The performance of the viscoelastic parameters in grading the steatosis stages S0–S4 is studied using the receiver operating characteristic (ROC) curves (Fig. 7), these curves represent sensitivity vs. 1-specificity for all possible cutoff values for the prediction of the different stages. The discriminating cutoff values, which are chosen by maximizing the Youden index for the ROC curves, sensitivity and specificity values are computed with exact 95% confidence intervals. Figure 7 shows the combined Voigt elasticity measurements have high validity in the prediction of steatosis (S0 vs. S1–S4), with an AUROC of 0.755 (95% CI 0.6175–0.8925, p < 0.01) and the optimal cutoff value was 2.08 kPa with a sensitivity of 78% and specificity of 63%. Combined Voigt model analysis was also able to grade steatosis severity, S ≥ 2 (AUROC = 0.697, 95% CI 0.5707–0.8235, p < 0.01, optimal cutoff value was 2.98 kPa with a sensitivity of 51% and specificity of 83%).
Discussion
NAFLD is known to be a complex disorder and includes simple steatosis, NASH, and fibrosis. In clinical situations, steatosis and fibrosis are usually interleaved together, and it is difficult to distinguish their separate effects on the mechanical properties of the liver tissue. Many clinical researchers of elastography technology have mainly focused on steatosis with fibrosis or NASH. Grimal et al. [30] investigated the relationship between liver tissue stiffness and histological inflammation score, hepatic fibrosis stage, ballooning score, steatosis analyzed by SWE in rats with NASH, and found that median liver stiffness values measured using SWE showed a stepwise increase with increasing steatosis grade (p = 0.03), the results were consistent with those of [31] that demonstrated that liver elasticity was effective in detecting NAFLD. However, Nightingale et al. [32] performed shear wave dispersion with a linear dispersion model to perform shear wave dispersion analysis in traditionally “difficult-to-image” subjects in 135 NAFLD patients. Nevertheless, viscoelastic parameters were not related to the steatosis stage. The presence of entirely different results in the relationship between liver viscoelasticity and steatosis stage may have many causal factors, such as different frequency ranges corresponding to different viscoelastic parameters, experimental conditions, machines, and operators. Moreover, the role of SWE measurement in vivo is more complicated because of the complex structure of the organism and variable factors. It also becomes difficult to evaluate when a patient has more than just a single disease in the clinical setting. Parker et al. [33] summarized numerous studies about ultrasound shear wave dispersion in healthy and steatosis livers and concluded that animal models and human populations need further investigation.
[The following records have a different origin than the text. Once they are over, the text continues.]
(* ===== verification/Seccomp.v ===== *)
(** * The system call filter

    src/seccomp.rs: the filter a daemon puts on itself before it serves a guest.  Then the
    question whether it can live with it: the calls the passthrough file system makes on
    Linux are all in the filter.  Those of the host watcher are not.

    Modelled for the architectures whose flags the daemon knows (x86_64, aarch64). *)

From S2P Require Import Prelude OpenFlags Libc FileHandle InodeStore DentryIndex FuseTypes FuseWire.
From S2P Require Import Descriptor SoftIdMap XattrMap FileSystem Host Credentials ReadDir Paths.
From S2P Require Import MountFds Passthrough PassthroughOps Session ReadOnly Process.

(** ** The filter *)

Inductive SeccompError := AllowSeccompSyscall (syscall : string) | LoadSeccompFilter | InitSeccompContext.

Inductive SeccompAction := ActAllow | ActKill | ActLog | ActTrap.

#[export] Instance SeccompAction_eq_dec : EqDecision SeccompAction.
Proof. solve_decision. Defined.

(** The actions of libseccomp. *)
Definition action_value (a : SeccompAction) : Z :=
  match a with
  | ActAllow => 0x7fff0000 | ActKill => 0x80000000 | ActLog => 0x7ffc0000 | ActTrap => 0x00030000
  end.

Definition on_x86_64 (arch : GuestArch) (l : list string) : list string :=
  match arch with X86_64 => l | Aarch64 => [] end.

(** The system calls in the order they are allowed.  [gnu] is [target_env = "gnu"]. *)
Definition allowed_syscalls (arch : GuestArch) (gnu allow_remote_logging : bool) : list string :=
    ["accept4"; "brk"; "capget"; "capset"; "clock_gettime"; "clone"; "clone3"; "close";
     "copy_file_range"; "dup"] ++
    on_x86_64 arch ["epoll_create"] ++
    ["epoll_create1"; "epoll_ctl"; "epoll_pwait"] ++
    on_x86_64 arch ["epoll_wait"] ++
    ["eventfd2"; "exit"; "exit_group"; "fallocate"; "fchdir"; "fchmod"; "fchmodat";
     "fchownat"; "fcntl"; "fdatasync"; "fgetxattr"; "flistxattr"; "flock"; "fremovexattr";
     "fsetxattr"; "fstat"; "fstatfs"; "fsync"; "ftruncate"; "futex"] ++
    on_x86_64 arch ["getdents"] ++
    ["getdents64"; "getegid"; "geteuid"; "getpid"; "getrandom"; "gettid"; "gettimeofday";
     "getxattr"; "linkat"; "listxattr"; "lseek"; "madvise"; "membarrier"; "mkdirat";
     "mknodat"; "mmap"; "mprotect"; "mremap"; "munmap"; "name_to_handle_at"; "newfstatat"] ++
    on_x86_64 arch ["open"] ++
    ["openat"; "openat2"; "open_by_handle_at"; "prctl"; "preadv"; "pread64"; "preadv2";
     "pwritev"; "pwritev2"; "pwrite64"; "read"; "readv"; "readlinkat"; "recvmsg"; "renameat";
     "renameat2"; "removexattr"] ++
    (if gnu then ["rseq"] else []) ++
    ["rt_sigaction"; "rt_sigprocmask"; "rt_sigreturn"; "sched_getaffinity"; "sched_yield";
     "sendmsg"; "setgroups"; "setresgid"; "setresuid"; "set_robust_list"; "setxattr";
     "sigaltstack"; "statx"; "symlinkat"; "syncfs"] ++
    on_x86_64 arch ["time"] ++
    ["tkill"; "tgkill"; "umask"] ++
    on_x86_64 arch ["unlink"] ++
    ["unlinkat"; "unshare"; "utimensat"; "write"; "writev"] ++
    (if allow_remote_logging then ["sendto"] else []).

Section Enabling.
Context {W : Type} `{Host W} `{Process W}.
Context (os : HostOs) (gnu : bool).

Fixpoint allow_all (l : list string) : proc W SeccompError unit :=
  match l with
  | [] => mret tt
  | s :: l => or_fail (fun _ => AllowSeccompSyscall s) (call (PSeccompAllow s));; allow_all l
  end.

Definition enable_seccomp (action : SeccompAction) (allow_remote_logging : bool)
  : proc W SeccompError unit :=
  match os with
  | HostLinux arch =>
      or_fail (fun _ => InitSeccompContext) (call (PSeccompInit (action_value action)));;
      allow_all (allowed_syscalls arch gnu allow_remote_logging);;
      or_fail (fun _ => LoadSeccompFilter) (call PSeccompLoad);;
      outcome (call PSeccompRelease);;
      mret tt
  | HostMacos => mret tt
  end.
End Enabling.

(** ** The calls of the passthrough file system *)

(** Calls that only macOS has. *)
Definition darwin_only {A} (c : Call A) : bool :=
  match c with
  | SysRenameatxNp _ _ _ _ _ | SysReadlink _ _ | SysGetpath _ | SysFchown _ _ _ | SysFullfsync _
  | SysNocache _ | SysPreallocate _ _ _ | SysGetdirentries _ _ => true
  | _ => false
  end.

(** Whether a call is made on a host. *)
Definition fits (os : HostOs) {A} (c : Call A) : bool :=
  if darwin_only c then match os with HostMacos => true | HostLinux _ => false end else true.

Definition event_fits (os : HostOs) (e : event) : bool := match e with Event c _ => fits os c end.

(** A run that only makes calls of its host. *)
Definition native {W} (os : HostOs) (w w' : world W) : Prop :=
  exists evs, history w' = history w ++ evs /\ Forall (fun e => event_fits os e = true) evs.

#[local] Instance native_preorder {W} os : PreOrder (native (W := W) os).
Proof.
  split; [by exists []; rewrite app_nil_r|]. intros w1 w2 w3 (e1 & Hw1 & F1) (e2 & Hw2 & F2).
  exists (e1 ++ e2). rewrite Hw2, Hw1, app_assoc. split; [done|]. by apply Forall_app.
Qed.

Definition mounts_native {W} (os : HostOs) (s s' : MountFds * world W) : Prop := native os s.2 s'.2.

#[local] Instance mounts_native_preorder {W} os : PreOrder (mounts_native (W := W) os).
Proof. split; [intros ?; unfold mounts_native; reflexivity|]. intros ???. unfold mounts_native. apply transitivity. Qed.

Definition fs_native {W} (os : HostOs) (s s' : PassthroughFs W) : Prop :=
  native os (fs_world s) (fs_world s').

#[local] Instance fs_native_preorder {W} os : PreOrder (fs_native (W := W) os).
Proof. split; [intros ?; unfold fs_native; reflexivity|]. intros ???. unfold fs_native. apply transitivity. Qed.

Section NativeState.
Context {W : Type} `{Host W}.
Implicit Types os : HostOs.

Lemma native_sys {A} os (c : Call A) : fits os c = true -> respects (native (W := W) os) (sys c).
Proof.
  intros Hc w. unfold sys. destruct (host_run c (host w)) as [h r]. simpl.
  exists [Event c r]. split; [done|]. by repeat constructor.
Qed.

Lemma native_on_world {A} os (m : eff (world W) A) :
  respects (native os) m -> respects (mounts_native os) (on_world m).
Proof. intros Hm. by apply (respects_zoom _ (native os)). Qed.

Lemma native_mount_modify os f :
  (forall s : MountFds * world W, (f s).2 = s.2) -> respects (mounts_native os) (modify f).
Proof. intros Hf. apply respects_modify. intros s. unfold mounts_native. rewrite Hf. reflexivity. Qed.
Definition parse_single (o : Opt) (option : list Z) : res CompatError Opt :=
  if decide (option = text "xattr") then Ok (o {{ o_xattr := true }})
  else if decide (option = text "no_xattr") then Ok (o {{ o_xattr := false }})
  else if decide (option = text "readdirplus") then Ok (o {{ o_no_readdirplus := false }})
  else if decide (option = text "no_readdirplus") then Ok (o {{ o_no_readdirplus := true }})
  else if decide (option = text "writeback") then Ok (o {{ o_writeback := true }})
  else if decide (option = text "no_writeback") then Ok (o {{ o_writeback := false }})
  else if decide (option = text "allow_direct_io") then Ok (o {{ o_allow_direct_io := true }})
  else if decide (option = text "no_allow_direct_io") then Ok (o {{ o_allow_direct_io := false }})
  else if decide (option = text "announce_submounts") then Ok (o {{ o_announce_submounts := true }})
  else if decide (option = text "killpriv_v2") then Ok (o {{ o_killpriv_v2 := true }})
  else if decide (option = text "no_killpriv_v2") then Ok (o {{ o_killpriv_v2 := false }})
  else if decide (option = text "posix_acl") then Ok (o {{ o_posix_acl := NegAlways }})
  else if decide (option = text "no_posix_acl") then Ok (o {{ o_posix_acl := NegNever }})
  else if decide (option = text "security_label") then Ok (o {{ o_security_label := NegAlways }})
  else if decide (option = text "no_security_label") then Ok (o {{ o_security_label := NegNever }})
  else if decide (option = text "no_posix_lock") then Ok o
  else if decide (option = text "no_flock") then Ok o
  else Err UnknownCompatArgument.

Definition parse_compat_option (o : Opt) (option : list Z) : res CompatError Opt :=
  if bool_decide (equals_sign ∈ option) then parse_tuple o option else parse_single o option.

Fixpoint parse_each (o : Opt) (options : list (list Z)) : res CompatError Opt :=
  match options with
  | [] => Ok o
  | option :: options => o ← parse_compat_option o option; parse_each o options
  end.

Fixpoint parse_lines (o : Opt) (lines : list (list Z)) : res CompatError Opt :=
  match lines with
  | [] => Ok o
  | line :: lines => o ← parse_each o (split_on comma line); parse_lines o lines
  end.

Definition parse_compat (o : Opt) : res CompatError Opt :=
  match o_compat_options o with Some lines => parse_lines o lines | None => Ok o end.

(** ** Capabilities *)

Inductive Unfinished := PidFileRounds.

Section Process.
Context {W : Type} `{Host W} `{Process W}.
Context (os : HostOs).
(** [char::to_uppercase] *)
Context (to_uppercase : Z -> list Z).

Local Notation prog := (proc W Unfinished).

(** [modcap.split_at(1)] panics in the middle of a character. *)
Definition parse_modcap (modcap : list Z) : prog (bool * list Z) :=
  match modcap with
  | [] => exit_ 1
  | action :: cap_name =>
      if 128 <=? action then panic
      else
        let cap_name := cap_name ≫= to_uppercase in
        if negb (bool_decide ([action] = text "+") || bool_decide ([action] = text "-")) then exit_ 1
        else
          or_exit 1 (call (PCapName cap_name));;
          mret (bool_decide ([action] = text "+"), cap_name)
  end.

(** The required and the disabled capabilities. *)
Definition modify_caps (sets : gset (list Z) * gset (list Z)) (m : bool * list Z)
  : gset (list Z) * gset (list Z) :=
  let '(required_caps, disabled_caps) := sets in
  let '(add, cap_name) := m in
  if add : bool then ({[cap_name]} ∪ required_caps, disabled_caps ∖ {[cap_name]})
  else (required_caps ∖ {[cap_name]}, {[cap_name]} ∪ disabled_caps).

Fixpoint parse_each_modcap (modcaps : list (list Z)) (sets : gset (list Z) * gset (list Z))
  : prog (gset (list Z) * gset (list Z)) :=
  match modcaps with
  | [] => mret sets
  | modcap :: modcaps => m ← parse_modcap modcap; parse_each_modcap modcaps (modify_caps sets m)
  end.

Definition colon : Z := 58.

Definition parse_modcaps (default_caps : list (list Z)) (modcaps : option (list Z))
  : prog (gset (list Z) * gset (list Z)) :=
  let required_caps := list_to_set default_caps in
  match modcaps with
  | Some modcaps => parse_each_modcap (split_on colon modcaps) (required_caps, ∅)
  | None => mret (required_caps, ∅)
  end.

Definition default_caps : list (list Z) :=
  [text "CHOWN"; text "DAC_OVERRIDE"; text "FOWNER"; text "FSETID"; text "SETGID"; text "SETUID";
   text "MKNOD"; text "SETFCAP"].

Definition DAC_READ_SEARCH : list Z := text "DAC_READ_SEARCH".

Definition required_caps (inode_file_handles : InodeFileHandlesMode) (modcaps : option (list Z))
  : prog (gset (list Z)) :=
  '(required_caps, disabled_caps) ← parse_modcaps default_caps modcaps;
  if decide (inode_file_handles = HandlesNever) then mret required_caps
  else if decide (DAC_READ_SEARCH ∈ disabled_caps) then exit_ 1
  else mret ({[DAC_READ_SEARCH]} ∪ required_caps).

Definition drop_capabilities (inode_file_handles : InodeFileHandlesMode) (modcaps : option (list Z))
  : prog unit :=
  caps ← required_caps inode_file_handles modcaps;
  outcome (call PCapClear);;
  or_exit 1 (call (PCapUpdatev (elements caps)));;
  or_exit 1 (call PCapApply).
End Process.

(** ** What the options ask for *)

Definition wants_xattr (o : Opt) : bool :=
  bool_decide (is_Some (o_xattrmap o)) || negb (bool_decide (o_posix_acl o = NegNever)) ||
  negb (bool_decide (o_security_label o = NegNever)) || o_xattr o.

Definition wants_readdirplus (o : Opt) : bool :=
  match o_cache o with CacheNever => false | _ => negb (o_no_readdirplus o) end.

Definition timeout (c : CachePolicy) : Duration :=
  match c with
  | CacheNever => from_secs 0
  | CacheMetadata => from_secs 86400
  | CacheAuto => from_secs 1
  | CacheAlways => from_secs 86400
  end.

(** [S_IRWXO], and [S_IRWXG] with it. *)
Definition socket_umask (o : Opt) : Z :=
  match o_socket_group o with Some _ => 7 | None => 63 end.

(** [fs_cfg] *)
Definition fs_cfg (o : Opt) (root : bytes) (prefix : option bytes) (proc_self_fd mountinfo_fd : option Z)
  (limit : Z) : Config :=
  {| cfg_entry_timeout := timeout (o_cache o); cfg_attr_timeout := timeout (o_cache o);
     cache_policy := o_cache o; cfg_writeback := o_writeback o; root_dir := root;
     mountinfo_prefix := prefix; xattr := wants_xattr o; xattrmap := o_xattrmap o;
     xattr_security_capability := None; proc_sfd_rawfd := proc_self_fd;
     proc_mountinfo_rawfd := mountinfo_fd;
     cfg_announce_submounts := negb (o_no_announce_submounts o);
     inode_file_handles := handles_mode (o_inode_file_handles o);
     Passthrough.readdirplus := wants_readdirplus o; allow_direct_io := o_allow_direct_io o;
     guest_arch := o_guest_arch o; killpriv_v2 := o_killpriv_v2 o; cfg_posix_acl := o_posix_acl o;
     security_label := o_security_label o; clean_noatime := negb (o_preserve_noatime o);
     allow_mmap := o_allow_mmap o; migration_on_error := o_migration_on_error o;
     migration_verify_handles := o_migration_verify_handles o;
     migration_confirm_paths := o_migration_confirm_paths o; migration_mode := o_migration_mode o;
     cfg_uid_map := Some (o_translate_uid o); cfg_gid_map := Some (o_translate_gid o);
     guest_fd_limit := limit |}.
In this study, we used a rat model of liver steatosis, which avoided the confounder of liver fibrosis, thus we can focus on studying the effect of steatosis on viscoelasticity. Disease development in the soft tissue is always accompanied by a variety of mechanical properties of the tissues. The viscoelastic properties of tissue are promising for utilizing the inherent mechanical properties of tissue for grading disease. To this end, we performed liver viscoelasticity measurements using SWE in rat models with various degrees of steatosis severity. The DMA tests were used as a standard of reference, and the values of elasticity and viscosity obtained by SWE were compared to the degree of steatosis as evaluated by histological assessment. In this study, we used the Voigt model to obtain the viscoelasticity parameters in a rat model of NAFLD. We found that the values of elasticity obtained by SWE increased from stage S0 to S2 (Fig. 3a), which was similar to the trend of DMA. Interestingly, the values decrease slightly from stage S2 to S4, which is also similar to the DMA. Although the trend between the values of elasticity obtained by SWE is consistent with DMA, the p values of elasticity obtained by SWE were slightly greater than 0.05 and not statistically different among the five steatosis stages. The elasticity of DMA was statistically different between stages S0 and S2–S4. The values of elasticity obtained by SWE were relatively lower than those obtained by DMA. However, compared with the viscosity of DMA, the results of SWE were significantly lower, and there was no difference from S0 to S3. The mean value of S4 was higher than in other stages (Fig. 3b). The trends of the five stages of viscosity obtained by SWE were not consistent with those obtained by DMA [21]. Although some phantom studies have shown that viscosity can provide relevant and independent information about the inherent state, until now, few researchers could determine the viscoelasticity parameters in vivo for the diagnosis of fatty liver disease.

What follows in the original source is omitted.